Requirement: Tally the lines of the entries below that hold the word "assert", and please give only the total.

Records for this exercise:
(** The operations that take something off an account are the three of [taken_off]. *)
Lemma taken_off_used (now : Moment) (bound : N) (id : bytes) (op : Op) (t : WorkflowTracker) :
  within bound id t → bound < U64_MAX → used_of id t <= used_of id (perform now op t) + taken_off now id op t.
Proof.
  intros Hw Hbound. assert (spares id op = true → used_of id t <= used_of id (perform now op t)) as Hspares.
  { intros Hs. unfold used_of. destruct (account id t) as [a|] eqn:Ha; [|cbn; lia]. by rewrite (spares_account now id op t a Hs Ha). }
  destruct (spares id op) eqn:Hs; [specialize (Hspares eq_refl); lia|clear Hspares].
  destruct op as [i n o ph b j|i b|i title|i k|i k|i k|i row|i ag ag'|i ag st tk ms|i m|i m|i m|i o|i|i| |]; try done;
    cbn [spares] in Hs; apply negb_false_iff in Hs as Hi; apply beq_true in Hi as ->; cbn [taken_off]; rewrite ?beq_refl; try lia; cbn [perform].
  - rewrite N.add_0_r. unfold used_of, account, find_run. cbn [start_run snd runs with_runs]. rewrite find_app. destruct (List.find (has_id id) (runs t)); [done|cbn; lia].
  - rewrite N.add_0_r. unfold resume_run. destruct (find_run id t) as [r|] eqn:E; [|done]. destruct (resumes b (state r)); [|done]. cbn [run_mut]. rewrite E.
    unfold used_of, account, find_run in *. cbn [snd fmap option_fmap option_map runs with_runs]. rewrite find_updated by (intros r'; apply resumed_evolves). rewrite beq_refl, E. cbn.
    by destruct (candidate_budget b (agent_budget (state r))).
  - rewrite N.add_0_r. unfold reserve_agents. destruct (find_run id t) as [r|] eqn:E; [|done].
    assert (saturating_add (agents_used (state r)) k < U64_MAX →
      used_of id t <= used_of id (with_runs (update_run id (with_state (fun _ => advance_revision (with_agents_used (saturating_add (agents_used (state r)) k) (state r)))) (runs t)) t)) as Hu.
    { intros Hsat. destruct (update_run_cases id (with_state (fun _ => advance_revision (with_agents_used (saturating_add (agents_used (state r)) k) (state r)))) (runs t)) as [[Hn _]|(l & x & m & Hx & Hix & E1 & E2 & Hpre)]; [unfold find_run in E; congruence|].
      unfold used_of, account, find_run in *. cbn [runs with_runs]. rewrite E in Hx. injection Hx as ->. rewrite E, E2, find_app.
      destruct (List.find (has_id id) l) as [y|] eqn:Ey; [apply find_some in Ey as [Hy Hy2%has_id_spec]; rewrite Forall_forall in Hpre; exfalso; apply (Hpre y); [by apply list_elem_of_In|done]|].
      cbn [List.find]. unfold has_id. cbn [state with_state run_id advance_revision with_revision with_agents_used]. unfold rid in Hix. rewrite Hix, beq_refl. cbn. unfold saturating_add in *. lia. }
    unfold within, account in Hw. rewrite E in Hw. cbn in Hw. destruct (agent_budget (state r)) as [limit|]; [|done].
    destruct (N.ltb_spec limit (saturating_add (agents_used (state r)) k)); [done|]. apply Hu. lia.
Qed.

(** What is granted and not taken back is in the account but for what others took off it,
    and within the bound. *)
Lemma served_account (w : World) (persist : WorkflowRunState → option bytes) (bound : N) (id : bytes) (t t' : WorkflowTracker) (l : list (N * WorkflowHostRequest)) (f u : N) :
  served w persist bound id t l t' f → within bound id t → used_of id t = u → u <= bound → bound < U64_MAX →
  within bound id t' ∧ u + total_of (granted_by w) l <= used_of id t' + total_of released_by l + f
  ∧ u + total_of (granted_by w) l <= bound + total_of released_by l + f.
Proof.
  intros H Ht Eu Hu Hl. induction H as [|l t1 f now op H (W & A & B) Hs|l t1 f n k H (W & A & B) Hr|l t1 f n k H (W & A & B) Hr|l t1 f n k H (W & A & B)|l t1 f n k H (W & A & B)|l t1 f n r H (W & A & B) Hr].
  - split_and!; [done|cbn; lia..].
  - split_and!; [done| |lia]. pose proof (taken_off_used now bound id op t1 W Hl). lia.
  - rewrite !total_of_snoc. unfold granted_by at 2 4, released_by at 2 4. cbn [fst snd]. rewrite Hr. unfold within, used_of in *.
    destruct (account id t1) as [[u1 [limit|]]|] eqn:Ha; [|done|].
    + destruct (reserve_account persist id k u1 limit t1 Ha) as [(E & Hk & A2)|(E & A2)]; [lia|..]; rewrite A2.
      * rewrite E. cbn in *. split_and!; [done|lia..].
      * cbn in *. destruct (dispatch_reserve persist id k t1).1 as [x|]; [by destruct (E x)|]. split_and!; [done|lia..].
    + destruct (dispatch_reserve_absent persist id k t1 Ha) as [E ->]. rewrite Ha. destruct (dispatch_reserve persist id k t1).1 as [x|]; [by destruct (E x)|]. split_and!; [done|lia..].
  - rewrite !total_of_snoc. unfold granted_by at 2 4, released_by at 2 4. cbn [fst snd]. destruct (reserve_reply w n k) as [| |[x|]]; try (by destruct (Hr x)); split_and!; (done || lia).
  - rewrite !total_of_snoc. unfold granted_by at 2 4, released_by at 2 4. cbn [fst snd]. destruct (release_used id k bound t1 W). split_and!; [done|lia..].
  - rewrite !total_of_snoc. unfold granted_by at 2 4, released_by at 2 4. cbn [fst snd]. split_and!; [done|lia..].
  - rewrite !total_of_snoc. unfold granted_by at 2 4, released_by at 2 4. cbn [fst snd]. destruct r; try (split_and!; [done|lia..]); by destruct (Hr count).
Qed.

(** ** The claims *)

(** The model has been told of the end of the run: it was reported, or marked as reported, and the
    run was not resumed since. *)
Definition told (id : bytes) (l : list (Moment * Op)) (t : WorkflowTracker) : Prop :=
  (∃ pre now op post, l = pre ++ (now, op) :: post ∧ (op = MarkReported id ∨ id ∈ reports op (execute pre t))
     ∧ id ∉ revived_in post (execute (pre ++ [(now, op)]) t))
  ∨ (id ∈ reported_terminal_run_ids t ∧ id ∉ revived_in l t).

Lemma execute_app (l k : list (Moment * Op)) (t : WorkflowTracker) : execute (l ++ k) t = execute k (execute l t).
Proof. revert t. induction l as [|[now op] l IH]; intros t; [done|]. apply IH. Qed.

Lemma revived_app (l k : list (Moment * Op)) (t : WorkflowTracker) : revived_in (l ++ k) t = revived_in l t ++ revived_in k (execute l t).
Proof. revert t. induction l as [|[now op] l IH]; intros t; [done|]. cbn. by rewrite IH, app_assoc. Qed.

Answer to this problem: 2